The Appellate Division sided with the church. It noted that rent is a "fixed sum, or property amounting to a fixed sum, to be paid at stated times for use of property." It observed, however, that rent is not "essential to a lease" – in some cases, "from favor, or valuable consideration, [a] tenant may have a lease without any render" — and that rent may be payable "in kind, such as in the form of crops raised from the leased land." But, improvements are generally not rent unless agreed upon by the parties in the lease. Specifically, the Appellate Division noted, "[r]ent does not include payments, uncertain both as to amount and time, made for the cost of improvements."
In Century 21, the church and the board did not "adopt any special definition of rent," so the Appellate Division was bound by these "commonly understood notions of rent." The lease between the church and the board did not provide for the payment of cash rent during the initial terms, or for the payment of rent in kind.

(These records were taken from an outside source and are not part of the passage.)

(* ===== verification/SockUtil.v ===== *)
(** * Sockets and self-pipes

    Models src/src/common/sockutil.c (the retry loops around [select], [bind],
    [connect] and [close]) and src/src/common/self_pipe.c. The kernel's answers
    to the successive calls of one system call are a list; a call past its end
    waits. A [conn] is a connected socket as the code that reads and writes it
    sees it: what will arrive, how writes will be taken, what was sent, [errno],
    and the answers of the [select]s made for it. *)

From S2P Require Import Prelude Bitset IoUtil.

(** ** System call answers *)

(** A return value and, when it is -1, the errno that goes with it. *)
Record answer := { a_ret : Z; a_errno : Z }.

Record select_answer := {
  sel_ret : Z;
  sel_errno : Z;
  sel_rfds : list Z;
  sel_wfds : list Z;
  sel_efds : list Z
}.

Definition FD_ISSET (fd : Z) (fds : list Z) : bool := bool_decide (fd ∈ fds).

(** [sock_try_select]: errno is tested whatever the result. *)
Fixpoint sock_try_select (script : list select_answer) (errno : Z)
    : res (select_answer * Z * list select_answer) :=
  match script with
  | [] => Stop SBlock
  | s :: script' =>
      let errno' := if sel_ret s =? -1 then sel_errno s else errno in
      if negb (errno' =? EINTR) then Ok (s, errno', script')
      else if sel_ret s =? -1 then sock_try_select script' errno'
      else Ok (s, errno', script')
  end.

(** [sock_try_bind] with [retry] attempts left: the last result of [bind], and
    how often it slept. *)
Fixpoint bind_loop (retry : nat) (script : list answer) (slept : Z) : res (Z * Z) :=
  match retry with
  | O => Stop SFault
  | S retry' =>
      match script with
      | [] => Stop SBlock
      | a :: script' =>
          if a_ret a =? 0 then Ok (0, slept)
          else if a_errno a =? EADDRNOTAVAIL then
            match retry' with
            | O => Ok (a_ret a, slept)
            | S _ => bind_loop retry' script' (slept + 1)
            end
          else Ok (a_ret a, slept)
      end
  end.

Definition sock_try_bind (script : list answer) : res (Z * Z) := bind_loop 10 script 0.

Definition O_NONBLOCK : Z := 2048.

(** [sock_set_nonblock]: the flags [F_GETFL] gives (or -1) and whether [F_SETFL]
    works; the result and the flags of the descriptor afterwards. *)
Definition sock_set_nonblock (getfl setfl optval : Z) : Z * Z :=
  if getfl =? -1 then (-1, getfl)
  else
    let flags := if negb (optval =? 0) then Z.lor getfl O_NONBLOCK
                 else Z.land getfl (Z.lnot O_NONBLOCK) in
    if setfl =? -1 then (-1, getfl) else (setfl, flags).

(** [sock_set_keepalive_params]: the four [setsockopt] answers. *)
Definition sock_set_keepalive_params (keepalive keepidle keepintvl keepcnt : Z) : Z :=
  if negb (keepalive =? 0) || negb (keepidle =? 0) || negb (keepintvl =? 0) || negb (keepcnt =? 0)
  then -1 else 0.

(** The [connect] loop: [false] leaves by [goto out] with -1. *)
Fixpoint connect_loop (script : list answer) (errno : Z) : res (bool * Z) :=
  match script with
  | [] => Stop SBlock
  | a :: script' =>
      if a_ret a =? -1 then
        if a_errno a =? EINPROGRESS then Ok (true, a_errno a)
        else if (a_errno a =? EAGAIN) || (a_errno a =? EINTR) then connect_loop script' (a_errno a)
        else Ok (false, a_errno a)
      else Ok (true, errno)
  end.

(** [sock_try_connect]: the result and errno. [blocking] and [unblocking] are the
    results of the two [sock_set_nonblock] calls, [getsockopt_ret] and [so_error] the
    result and value of [getsockopt(SO_ERROR)]. *)
Definition sock_try_connect (fd errno0 unblocking : Z) (connects : list answer)
    (selects : list select_answer) (getsockopt_ret so_error blocking : Z) : res (Z * Z) :=
  if unblocking =? -1 then
    match connects with
    | [] => Stop SBlock
    | a :: _ => Ok (a_ret a, a_errno a)
    end
  else
    '(connected, e) ← connect_loop connects errno0;
    '(result, errno) ←
      (if negb connected then Ok (-1, e)
       else
         '(s, e', _) ← sock_try_select selects e;
         if sel_ret s =? -1 then Ok (-1, e')
         else if negb (FD_ISSET fd (sel_wfds s)) then Ok (-1, ETIMEDOUT)
         else if getsockopt_ret =? -1 then Ok (-1, e')
         else
           let scratch := if so_error =? EINPROGRESS then ETIMEDOUT else so_error in
           Ok (if scratch =? 0 then 0 else -1, scratch));
    if blocking =? -1 then Ok (-1, errno) else Ok (result, errno).

(** [sock_try_close]: [continue] inside [do { } while (0)] leaves the loop. *)
Definition sock_try_close (script : list answer) : res (Z * list answer) :=
  match script with
  | [] => Stop SBlock
  | a :: script' => Ok (a_ret a, script')
  end.

(** ** Self pipes

    The pipe is non-blocking and holds [PIPE_CAPACITY] bytes. *)
Definition PIPE_CAPACITY : Z := 65536.

Record self_pipe := { sp_bytes : Z; sp_open : bool }.

Definition self_pipe_create : self_pipe := {| sp_bytes := 0; sp_open := true |}.

Definition self_pipe_signal (p : self_pipe) : res self_pipe :=
  if negb (sp_open p) || (PIPE_CAPACITY <=? sp_bytes p) then Stop SFatal
  else Ok {| sp_bytes := sp_bytes p + 1; sp_open := true |}.

(** 1 when a signal was taken, 0 when there was none. *)
Definition self_pipe_signal_clear (p : self_pipe) : Z * self_pipe :=
  if sp_open p && (0 <? sp_bytes p)
  then (1, {| sp_bytes := sp_bytes p - 1; sp_open := true |}) else (0, p).

Definition self_pipe_fd_isset (p : self_pipe) : bool := 0 <? sp_bytes p.

Definition self_pipe_destroy (p : self_pipe) : self_pipe := {| sp_bytes := 0; sp_open := false |}.

(** ** Connected sockets *)

Record conn := {
  sk_rx : list rd_event;
  sk_wq : list wr_event;
  sk_tx : list Z;
  sk_errno : Z;
  sk_selects : list select_answer
}.

(** [readloop] on the socket: its result and what it stored. *)
Definition conn_readloop (n : Z) : M conn (io_result * list Z) := fun c =>
  let o := readloop (sk_rx c) (sk_errno c) n in
  (Ok (ro_res o, ro_bytes o),
   {| sk_rx := ro_rx o; sk_wq := sk_wq c; sk_tx := sk_tx c; sk_errno := ro_errno o;
      sk_selects := sk_selects c |}).

(** [writeloop] on the socket. *)
Definition conn_writeloop (buffer : list Z) : M conn io_result := fun c =>
  let o := writeloop (sk_wq c) (sk_errno c) buffer in
  (Ok (wo_res o),
   {| sk_rx := sk_rx c; sk_wq := wo_wq o; sk_tx := sk_tx c ++ wo_bytes o; sk_errno := wo_errno o;
      sk_selects := sk_selects c |}).

Definition conn_select : M conn select_answer := fun c =>
  match sock_try_select (sk_selects c) (sk_errno c) with
  | Ok (s, errno, rest) =>
      (Ok s, {| sk_rx := sk_rx c; sk_wq := sk_wq c; sk_tx := sk_tx c; sk_errno := errno;
                sk_selects := rest |})
  | Stop e => (Stop e, c)
  end.

(** Read a whole struct or buffer; [on_fail] is what the caller does on -1. *)
Definition conn_read_all (n : Z) (on_fail : stop) : M conn (list Z) :=
  '(r, bs) ← conn_readloop n;
  match (r : io_result) with
  | IoDone => mret bs
  | IoFail => stopM on_fail
  | IoBlock => stopM SBlock
  end.

Definition conn_write_all (buffer : list Z) (on_fail : stop) : M conn unit :=
  r ← conn_writeloop buffer;
  match (r : io_result) with
  | IoDone => mret tt
  | IoFail => stopM on_fail
  | IoBlock => stopM SBlock
  end.

(** * Lemmas *)

(** Enough data is to come: the reads succeed. *)
Lemma conn_readloop_spec n c :
  0 <= n <= zlen (incoming (sk_rx c)) ->
  exists c', conn_readloop n c = (Ok (IoDone, take (Z.to_nat n) (incoming (sk_rx c))), c') /\
    incoming (sk_rx c') = drop (Z.to_nat n) (incoming (sk_rx c)) /\
    sk_tx c' = sk_tx c /\ sk_wq c' = sk_wq c /\ sk_selects c' = sk_selects c.
Proof.
  intros Hn. pose proof (readloop_spec (sk_rx c) (sk_errno c) n ltac:(lia)) as H. cbn zeta in H.
  replace (n <=? zlen (incoming (sk_rx c))) with true in H by lia. destruct H as (H1 & H2 & H3).
  unfold conn_readloop. rewrite H1, H2. eexists. split; [reflexivity |]. cbn. done.
Qed.

Lemma conn_read_all_spec n f c :
  0 <= n <= zlen (incoming (sk_rx c)) ->
  exists c', conn_read_all n f c = (Ok (take (Z.to_nat n) (incoming (sk_rx c))), c') /\
    incoming (sk_rx c') = drop (Z.to_nat n) (incoming (sk_rx c)) /\
    sk_tx c' = sk_tx c /\ sk_wq c' = sk_wq c /\ sk_selects c' = sk_selects c.
Proof.
  intros Hn. destruct (conn_readloop_spec n c Hn) as (c' & E & H).
  exists c'. split; [| done]. unfold conn_read_all. by rewrite (bindM_eq _ _ _ _ _ E).
Qed.

(** No permanent error is in store for the writer. *)
Definition wq_clean (wq : list wr_event) : Prop :=
  Forall (fun w => match w with WrErr e => io_transient e = true | WrAccept _ => True end) wq.

Lemma writeloop_clean wq e buffer :
  wq_clean wq ->
  wo_res (writeloop wq e buffer) = IoDone /\ wo_bytes (writeloop wq e buffer) = buffer.
Proof.
  intros Hc. destruct (writeloop_spec wq e buffer) as (rest & H1 & H2).
  destruct (wo_res _) eqn:E; [| | done].
  - subst rest. by rewrite app_nil_r in H1.
  - destruct H2 as (_ & er & Hin & Ht). unfold wq_clean in Hc. rewrite list.Forall_forall in Hc.
    specialize (Hc _ Hin). simpl in Hc. congruence.
Qed.

Lemma writeloop_wq_clean wq e buffer : wq_clean wq -> wq_clean (wo_wq (writeloop wq e buffer)).
Proof.
  revert e buffer. induction wq as [| ev wq IH]; intros e buffer Hc; simpl; [by destruct (_ =? _) |].
  apply Forall_cons_1 in Hc as Hc'. destruct Hc' as [Hev Hc'].
  destruct (zlen buffer =? 0); [done |].
  destruct ev as [n | er]; simpl.
  - by apply IH.
  - rewrite Hev. by apply IH.
Qed.

Lemma conn_writeloop_spec buffer c :
  wq_clean (sk_wq c) ->
  exists c', conn_writeloop buffer c = (Ok IoDone, c') /\ sk_tx c' = sk_tx c ++ buffer /\
    sk_rx c' = sk_rx c /\ wq_clean (sk_wq c') /\ sk_selects c' = sk_selects c.
Proof.
  intros Hc. destruct (writeloop_clean (sk_wq c) (sk_errno c) buffer Hc) as (H1 & H2).
  unfold conn_writeloop. rewrite H1, H2. eexists. split; [reflexivity |]. cbn.
  split_and!; try done. by apply writeloop_wq_clean.
Qed.

Lemma conn_write_all_spec buffer f c :
  wq_clean (sk_wq c) ->
  exists c', conn_write_all buffer f c = (Ok tt, c') /\ sk_tx c' = sk_tx c ++ buffer /\
    sk_rx c' = sk_rx c /\ wq_clean (sk_wq c') /\ sk_selects c' = sk_selects c.
Proof.
  intros Hc. destruct (conn_writeloop_spec buffer c Hc) as (c' & E & H).
  exists c'. split; [| done]. unfold conn_write_all. by rewrite (bindM_eq _ _ _ _ _ E).
Qed.

Definition EADDRNOTAVAIL_answer : answer := {| a_ret := -1; a_errno := EADDRNOTAVAIL |}.

Lemma bind_loop_retries k n rest slept :
  (k < n)%nat ->
  bind_loop n (replicate k EADDRNOTAVAIL_answer ++ rest) slept =
    bind_loop (n - k) rest (slept + Z.of_nat k).
Proof.
  revert n slept. induction k as [| k IH]; intros n slept Hk.
  { simpl. rewrite Nat.sub_0_r. f_equal. lia. }
  destruct n as [| [| n]]; [lia | lia |]. cbn [replicate app bind_loop].
  change (a_ret EADDRNOTAVAIL_answer =? 0) with false.
  change (a_errno EADDRNOTAVAIL_answer =? EADDRNOTAVAIL) with true. cbn [negb].
  change (bind_loop (S n) (replicate k EADDRNOTAVAIL_answer ++ rest) (slept + 1) =
    bind_loop (S n - k) rest (slept + Z.of_nat (S k))).
  rewrite IH by lia. f_equal. lia.
Qed.

(** * Properties *)

(** [sock_try_bind] waits out up to nine "address not available" answers, then
    returns the answer that follows; ten of them in a row make it give up, and any
    other error, "in use" included, ends it at once. *)
Theorem sock_try_bind_retries k a rest :
  (k <= 9)%nat -> a_errno a <> EADDRNOTAVAIL \/ a_ret a = 0 ->
  sock_try_bind (replicate k EADDRNOTAVAIL_answer ++ a :: rest) = Ok (a_ret a, Z.of_nat k) /\
  sock_try_bind (replicate 10 EADDRNOTAVAIL_answer ++ rest) = Ok (-1, 9).
Proof.
  intros Hk Ha. split; [| reflexivity]. unfold sock_try_bind. rewrite bind_loop_retries by lia.
  destruct (10 - k)%nat as [| n] eqn:E; [lia |]. simpl.
  destruct (Z.eqb_spec (a_ret a) 0) as [-> | Hr]; [done |].
  destruct (Z.eqb_spec (a_errno a) EADDRNOTAVAIL); [by destruct Ha | done].
Qed.

Lemma sock_try_bind_retries_witness :
  sock_try_bind [EADDRNOTAVAIL_answer; EADDRNOTAVAIL_answer; {| a_ret := -1; a_errno := EADDRINUSE |}] =
    Ok (-1, 2).
Proof.
  apply (sock_try_bind_retries 2 {| a_ret := -1; a_errno := EADDRINUSE |} []).
  - lia.
  - left. vm_compute. discriminate.
Defined.

(** [sock_try_connect] on a socket it could make non-blocking reports success
    only for a connection that is up: [connect] was taken, the socket became
    writable in time, SO_ERROR is 0, and the socket is blocking again. *)
Theorem sock_try_connect_sound fd errno0 unblocking connects selects gs so_error blocking e :
  unblocking <> -1 ->
  sock_try_connect fd errno0 unblocking connects selects gs so_error blocking = Ok (0, e) ->
  e = 0 /\ so_error = 0 /\ gs <> -1 /\ blocking <> -1 /\
  (exists e', connect_loop connects errno0 = Ok (true, e')) /\
  exists s, s ∈ selects /\ sel_ret s <> -1 /\ FD_ISSET fd (sel_wfds s) = true.
Proof.
  intros Hu. unfold sock_try_connect. replace (unblocking =? -1) with false by lia.
  destruct (connect_loop connects errno0) as [[ok e1] | st]; [| done]. cbn [mbind res_bind].
  destruct ok; cbn [negb]; [| destruct (blocking =? -1); done].
  destruct (sock_try_select selects e1) as [[[s e'] rest] | st] eqn:Es; [| done].
  cbn [mbind res_bind].
  assert (Hs : s ∈ selects).
  { clear -Es. revert e1 Es. induction selects as [| x l IH]; intros e1; simpl; [done |].
    repeat (case_match; simplify_eq; try done); intros; simplify_eq; try (by left); right; eauto. }
  destruct (sel_ret s =? -1) eqn:E1; [cbn; destruct (blocking =? -1); done |].
  destruct (FD_ISSET fd (sel_wfds s)) eqn:E2; cbn; [| destruct (blocking =? -1); done].
  destruct (gs =? -1) eqn:E3; cbn; [destruct (blocking =? -1); done |].
  destruct (blocking =? -1) eqn:E4; [done |].
  destruct (so_error =? EINPROGRESS) eqn:E5; [done |].
  destruct (Z.eqb_spec so_error 0) as [-> | Hne]; intros [= <-].
  split_and!; [done | done | lia | lia | eauto |]. exists s. split_and!; [done | lia | done].
Qed.

Lemma sock_try_connect_sound_witness :
  let sel := {| sel_ret := 1; sel_errno := 0; sel_rfds := []; sel_wfds := [5]; sel_efds := [] |} in
  let connects := [{| a_ret := -1; a_errno := EINTR |}; {| a_ret := -1; a_errno := EINPROGRESS |}] in
  sock_try_connect 5 0 0 connects [sel] 0 0 0 = Ok (0, 0) /\
  exists s, s ∈ [sel] /\ sel_ret s <> -1 /\ FD_ISSET 5 (sel_wfds s) = true.
Proof.
  intros sel connects. assert (E : sock_try_connect 5 0 0 connects [sel] 0 0 0 = Ok (0, 0)) by reflexivity.
  split; [exact E |].
  apply (sock_try_connect_sound 5 0 0 connects [sel] 0 0 0 0); [lia | exact E].
Defined.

It also did not require the board to make any improvements or repairs, much less specify the cost of any such repairs or when they had to be finished. Accordingly, the lease did not provide for the payment of rent, therefore, plaintiff's claim for a commission, which, under the terms of the agreement between plaintiff and the church, was based on rent paid by a tenant, failed. Finally, the court held that it was "of no moment" that the board may have enhanced the value of the building by making repairs. Under the lease, enhancement of value was not rent, and was therefore not a basis for calculating plaintiff's commission.